Quels autres auteurs vous ont accompagné pendant l’écriture de ce livre?

Même si je n’ai pas essayé de recréer le roman du mariage traditionnel à la Henry James, il a été une sorte de guide spirituel pour ce livre. Dans Portrait de femme, qui est de loin mon roman matrimonial préféré, James parvient à combiner l’excitation et le plaisir d’un roman de mariage à l’ancienne avec une étude psychologique poussée et très sombre, la complexité d’un roman moderne. C’est un livre captivant, magnifiquement bien écrit.

Le Roman du mariage défend l’idée que la littérature peut changer la vie…

Les livres m’ont affecté, m’ont changé, m’ont fait prendre des décisions, m’ont fait faire des choses qui ont eu des conséquences énormes. Lire peut être dangereux, comme une révélation. Portrait de l’artiste en jeune homme de James Joyce a par exemple eu un impact terrible sur ma vie: c’est ce livre-là qui m’a fait devenir écrivain.

Le sexe est assez problématique dans le roman, empli de frustrations, de questionnements, d’impuissance. Il y a juste quelques rares moments où il est spontané, intuitif, joyeux…

Ecrire l’extase ou le bonheur de gens heureux qui passent des moments fabuleux ne fait pas de très bonnes histoires. Je préfère écrire sur la difficulté. Quand j’écris des scènes de sexe, plus que de décrire le plaisir physique, j’imagine ce qui se passe dans la tête de mes personnages pendant qu’ils font l’amour. La manière dont on peut s’inquiéter de sa performance, des sensations qu’on donne. La déception à vivre un moment sur lequel on a fantasmé trop longtemps. Toutes sortes de contrariétés qui s’imbriquent dans l’acte sexuel proprement dit. Donc, oui, la plupart du temps, le sexe est insatisfaisant dans le livre. Mais il y a aussi toute cette période où Leonard est dans une phase maniaque, hyper sexuelle et où le sexe est carrément transcendant, où il les submerge. Vous voyez: il y a quand même quelques bons moments (rires).

Comment abordez-vous l’écriture d’un roman?

En général, j’ai d’abord une idée d’histoire et ensuite j’imagine comment la raconter, quel genre de voix utiliser. Ça prend énormément de temps, il faut trouver la bonne musique.
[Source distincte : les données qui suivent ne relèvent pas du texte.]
(** * bulk_load_timescaledb: the batching pipeline of [cmd/bulk_load_timescaledb/main.go]

    A shallow embedding of the loader: the reader ([scan]), the worker loop
    ([processBatches]), the reporter ([report]), the schema bootstrap
    ([initBenchmarkDB]) and the shutdown protocol of [main], with the
    properties of the pipeline proved over them.

    Conventions.  Go's [int], [int64] and [time.Duration] are [Z] with the
    64-bit wrap-around written out ([wrap64]); Go strings are [string] (a
    sequence of bytes); the reader's [map[string][]string] is a
    [gmap string (list string)]; a panic or [log.Fatalf] is the [Fatal]
    branch of [outcome]; the database driver is an oracle that says which
    calls fail, and a log of the calls made. *)

From Stdlib Require Import ZArith String Ascii List Lia DecimalString.
From Stdlib Require Import Floats.PrimFloat Floats.SpecFloat Floats.FloatOps.
From stdpp Require Import gmap strings list fin_maps.

Local Open Scope string_scope.
Local Open Scope list_scope.
Local Open Scope Z_scope.

(** ** Machine integers *)

Definition two63 : Z := 9223372036854775808.
Definition two64 : Z := 18446744073709551616.

(** The value an [int64] holds after an arithmetic result [z]. *)
Definition wrap64 (z : Z) : Z := (z + two63) mod two64 - two63.

(** ** The database driver *)

(** One value of the row handed to [stmt.Exec]: the slot [make] left empty,
    the timestamp, or a field passed through as text.  [ArgTime secs nsec]
    stands for the string of line 211,
    [time.Unix(secs, nsec).Format("2006-01-02 15:04:05.999999 -7:00")]: it
    names the instant the string is made from and leaves the rendering
    undone (the digits of the local zone, the fraction cut at microseconds,
    the text [-7:00] copied as it stands), which depends on the zone of the
    machine.  Nothing below depends on the characters of that string. *)
Inductive arg : Type :=
  | ArgNil
  | ArgTime (secs nsec : Z)
  | ArgText (value : string).

(** The calls the loader makes of the database driver. *)
Inductive db_call : Type :=
  | Connect (dsn : string)       (* sqlx.MustConnect *)
  | MustExec (sql : string)      (* db.MustExec, dbBench.MustExec *)
  | Begin                        (* dbBench.MustBegin *)
  | Prepare (copyCmd : string)   (* tx.Prepare *)
  | Exec (args : list arg)       (* stmt.Exec *)
  | CloseStmt                    (* stmt.Close *)
  | Commit                       (* tx.Commit *)
  | CloseDb.                     (* the deferred Close *)

(** ** Fatal outcomes

    Every error of the loader ends the process: a run-time panic, an
    explicit [panic(err)], a [Must...] call of sqlx, or [log.Fatalf]. *)

Inductive fatal : Type :=
  | IndexOutOfRange (index len : nat)      (* parts[1] on a one-element slice *)
  | ReadError (msg : string)               (* log.Fatalf("Error reading input: ...") *)
  | ParseError (value : string)            (* panic(err) after strconv.ParseInt *)
  | DbError (call : db_call)               (* panic(err) / Must... of the driver *)
  | UnknownIndexType (token : string)      (* panic("Unknown index type ...") *)
  | ChanSizeOutOfRange.                    (* make(chan ..., workers), workers < 0 *)

Inductive outcome (A : Type) : Type :=
  | Done (a : A)
  | Fatal (e : fatal).
Arguments Done {A} a.
Arguments Fatal {A} e.

#[export] Instance outcome_bind : MBind outcome :=
  fun A B (f : A -> outcome B) (x : outcome A) =>
    match x with
    | Done a => f a
    | Fatal e => Fatal e
    end.

#[export] Instance outcome_ret : MRet outcome := fun A (a : A) => Done a.

Definition is_done {A : Type} (x : outcome A) : bool :=
  match x with Done _ => true | Fatal _ => false end.

(** ** The pieces of Go's [strings] and [strconv] the loader calls *)

Module GoStrings.

(** The separator of every split in the loader is the one byte [","]. *)
Definition comma : ascii := ","%char.

(** [Cut sep s]: the text before and after the first [sep] of [s]. *)
Fixpoint Cut (sep : ascii) (s : string) : option (string * string) :=
  match s with
  | EmptyString => None
  | String a s' =>
      if Ascii.eqb a sep then Some (EmptyString, s')
      else match Cut sep s' with
           | Some (before, after) => Some (String a before, after)
           | None => None
           end
  end.

(** [strings.Split(s, sep)]: all the pieces, one more than there are
    separators; never empty. *)
Fixpoint Split (sep : ascii) (s : string) : list string :=
  match s with
  | EmptyString => [EmptyString]
  | String a s' =>
      if Ascii.eqb a sep then EmptyString :: Split sep s'
      else match Split sep s' with
           | piece :: rest => String a piece :: rest
           | [] => [String a EmptyString]
           end
  end.

(** The loop of [genSplit]: at most [cuts] cuts, the rest unsplit. *)
Fixpoint split_loop (sep : ascii) (s : string) (cuts : nat) : list string :=
  match cuts with
  | O => [s]
  | S cuts' =>
      match Cut sep s with
      | Some (before, after) => before :: split_loop sep after cuts'
      | None => [s]
      end
  end.

(** [strings.SplitN(s, sep, n)]: [nil] for [n = 0], every piece for
    [n < 0], at most [n] pieces otherwise. *)
Definition SplitN (sep : ascii) (s : string) (n : Z) : list string :=
  if n =? 0 then []
  else if n <? 0 then Split sep s
  else split_loop sep s (Z.to_nat (n - 1)).

(** [s] holds the byte [c]. *)
Fixpoint contains (c : ascii) (s : string) : bool :=
  match s with
  | EmptyString => false
  | String a s' => Ascii.eqb a c || contains c s'
  end.

(** [strings.Join(pieces, sep)]. *)
Fixpoint Join (pieces : list string) (sep : string) : string :=
  match pieces with
  | [] => EmptyString
  | [p] => p
  | p :: rest => (p ++ sep ++ Join rest sep)%string
  end.

End GoStrings.

Module GoStrconv.

Definition digit (a : ascii) : option Z :=
  let n := Z.of_N (N_of_ascii a) in
  if (48 <=? n) && (n <=? 57) then Some (n - 48) else None.

(** The digits of [s] read in base 10 onto [acc]; [None] at a byte that is
    no digit. *)
Fixpoint digits (s : string) (acc : Z) : option Z :=
  match s with
  | EmptyString => Some acc
  | String a s' =>
      match digit a with
      | Some d => digits s' (10 * acc + d)
      | None => None
      end
  end.

(** [strconv.ParseInt(s, 10, 64)]: an optional sign, then one digit or
    more, the value within [int64]; [None] is the call's [err != nil]
    (a syntax or a range error). *)
Definition ParseInt (s : string) : option Z :=
  match s with
  | EmptyString => None
  | String a s' =>
      let '(neg, body) :=
        if Ascii.eqb a "+"%char then (false, s')
        else if Ascii.eqb a "-"%char then (true, s')
        else (false, s) in
      match body with
      | EmptyString => None
      | _ =>
          match digits body 0 with
          | None => None
          | Some un =>
              if negb neg && (two63 <=? un) then None
              else if neg && (two63 <? un) then None
              else Some (if neg then - un else un)
          end
      end
  end.

End GoStrconv.

Import GoStrings GoStrconv.

(** ** Program options (the flag variables) *)

Record Options : Type := {
  postgresConnect : string;
  workers : Z;
  batchSize : Z;
  doLoad : bool;
  makeHypertable : bool;
  logBatches : bool;
  tagIndex : string;
  fieldIndex : string;
  fieldIndexCount : Z;
  reportingPeriod : Z;
  numberPartitions : Z
}.

(** The defaults [init] gives the flags. *)
Definition defaults : Options := {|
  postgresConnect := "host=postgres user=postgres sslmode=disable";
  workers := 1;
  batchSize := 10000;
  doLoad := true;
  makeHypertable := true;
  logBatches := false;
  tagIndex := "VALUE-TIME,TIME-VALUE";
  fieldIndex := "TIME-VALUE";
  fieldIndexCount := -1;
  reportingPeriod := 1000;
  numberPartitions := 1
|}.

(** ** The reader: [scan] *)

Record hypertableBatch : Type := {
  hypertable : string;
  rows : list string
}.

(** What [bufio.Scanner] gives: the lines of the input, and the error
    [scanner.Err()] reports once [Scan] has returned false. *)
Record Scanner : Type := {
  lines : list string;
  err : option string
}.

(** Go ranges over a map in an order it does not specify and that changes
    from one loop to the next.  [range at m] is the order of the loop that
    starts when [at] lines have been read; all that is known of it is that
    it visits every entry once. *)
Class MapRange : Type := {
  range : Z -> gmap string (list string) -> list (string * list string);
  range_perm : forall at_ m, range at_ m ≡ₚ map_to_list m
}.

(** The order stdpp lists a map in, for running the model. *)
#[export] Instance listed_order : MapRange := {|
  range := fun _ m => map_to_list m;
  range_perm := fun _ _ => reflexivity _
|}.

(** The locals of [scan], and what it has sent on [batchChan] so far. *)
Record scan_state : Type := {
  batch : gmap string (list string);
  n : Z;
  linesRead : Z;
  sent : list hypertableBatch
}.

Definition scan_init : scan_state :=
  {| batch := ∅; n := 0; linesRead := 0; sent := [] |}.

Section Reader.
Context `{MapRange}.

(** [for hypertable, rows := range batch { batchChan <- &hypertableBatch{hypertable, rows} }] *)
Definition flush (at_ : Z) (m : gmap string (list string)) : list hypertableBatch :=
  (fun e => {| hypertable := fst e; rows := snd e |}) <$> range at_ m.

(** The split and the append of one line (lines 144 to 147): [parts[1]]
    panics when the line has no comma. *)
Definition accumulate (m : gmap string (list string)) (text : string)
  : outcome (gmap string (list string)) :=
  let parts := SplitN comma text 2 in
  match parts !! 0%nat with
  | None => Fatal (IndexOutOfRange 0 (length parts))
  | Some hypertable =>
      match parts !! 1%nat with
      | None => Fatal (IndexOutOfRange 1 (length parts))
      | Some copyLine =>
          Done (<[hypertable := (default [] (m !! hypertable) ++ [copyLine])%list]> m)
      end
  end.

(** One turn of the loop of [scan]. *)
Definition scan_line (itemsPerBatch : Z) (st : scan_state) (text : string)
  : outcome scan_state :=
  let linesRead' := wrap64 (linesRead st + 1) in
  m ← accumulate (batch st) text;
  let n' := wrap64 (n st + 1) in
  if itemsPerBatch <=? n' then
    Done {| batch := ∅; n := 0; linesRead := linesRead';
            sent := (sent st ++ flush linesRead' m)%list |}
  else
    Done {| batch := m; n := n'; linesRead := linesRead'; sent := sent st |}.

(** [for scanner.Scan() { ... }] *)
Fixpoint scan_loop (itemsPerBatch : Z) (st : scan_state) (ls : list string)
  : outcome scan_state :=
  match ls with
  | [] => Done st
  | text :: rest =>
      st' ← scan_line itemsPerBatch st text;
      scan_loop itemsPerBatch st' rest
  end.

(** The last flush (lines 165 to 169). *)
Definition final_flush (st : scan_state) : list hypertableBatch :=
  if 0 <? n st then flush (linesRead st) (batch st) else [].

(** What a call of [scan] that returns leaves behind: the value returned,
    every batch sent on [batchChan] in the order sent, and [inputDone]
    closed.

    [scan] below is the function of the input alone: what [scan] sends, in
    order, and how it ends once every send has been received.  A send on
    [batchChan] (lines 152 and 167) waits for room in the buffer or for a
    worker at its receive; the waiting is in the step relation of the
    goroutines further down, which takes from here the batches to send.  So
    [scan ... = Done r] describes a call of [scan] that returns, and
    [Fatal e] one that panics or exits; neither says that the call gets that
    far. *)
Record scanned : Type := {
  itemsRead : Z;
  batchChan : list hypertableBatch;
  inputDone : bool
}.

Definition scan (itemsPerBatch : Z) (scanner : Scanner) : outcome scanned :=
  st ← scan_loop itemsPerBatch scan_init (lines scanner);
  match err scanner with
  | Some msg => Fatal (ReadError msg)
  | None =>
      Done {| itemsRead := linesRead st;
              batchChan := (sent st ++ final_flush st)%list;
              inputDone := true |}
  end.

End Reader.

(** The rows of a list of batches, counted. *)
Definition row_count (bs : list hypertableBatch) : nat :=
  sum_list_with (fun b => length (rows b)) bs.

(** The rows a map of accumulators holds. *)
Definition held (m : gmap string (list string)) : nat :=
  sum_list_with (fun e => length (snd e)) (map_to_list m).

(** The rows sent for the relation [h], in the order sent. *)
Definition rows_for (h : string) (bs : list hypertableBatch) : list string :=
  concat (rows <$> filter (fun b => hypertable b = h) bs).

(** The copy lines the input has for the relation [h], in the order read. *)
Definition lines_for (h : string) (ls : list string) : list string :=
  snd <$> filter (fun p => fst p = h) (omap (Cut comma) ls).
Mes trois livres sont extrêmement différents les uns des autres. Il n’y a pas un style unique dont j’use, je dois me réinventer à chaque fois. Ne pas vraiment savoir quoi faire, voilà ma méthode. Tâtonner dans le noir. Etre capable de couper des idées, rejeter des pages entières. Quand j’ai commencé Le Roman du mariage, j’étais en train d’écrire un tout autre livre, que j’ai dû jeter presque complètement, puisque je n’en ai sauvé que le personnage de Madeleine. C’est comme ça: je dois avancer dans de fausses directions, prendre de mauvaises décisions pour ensuite trouver mon chemin.

Vous êtes un auteur rare. Pourquoi laisser autant de temps entre deux livres?

Je publie seulement un livre quand j’ai la sensation qu’il vaudra la peine que des lecteurs lui consacrent du temps. Heureusement ou malheureusement, je laisse donc de très longues périodes entre mes livres. Mais vous savez, je suis toujours en train de travailler, toujours en train d’essayer d’écrire. Je ne vois pas l’intérêt de publier quelque chose seulement parce que ça fait deux ans que je n’ai rien sorti et que je suis censé faire parler de moi. Je publie quand j’ai quelque chose de fini. Peut-être deviendrai-je plus rapide en vieillissant… (rires).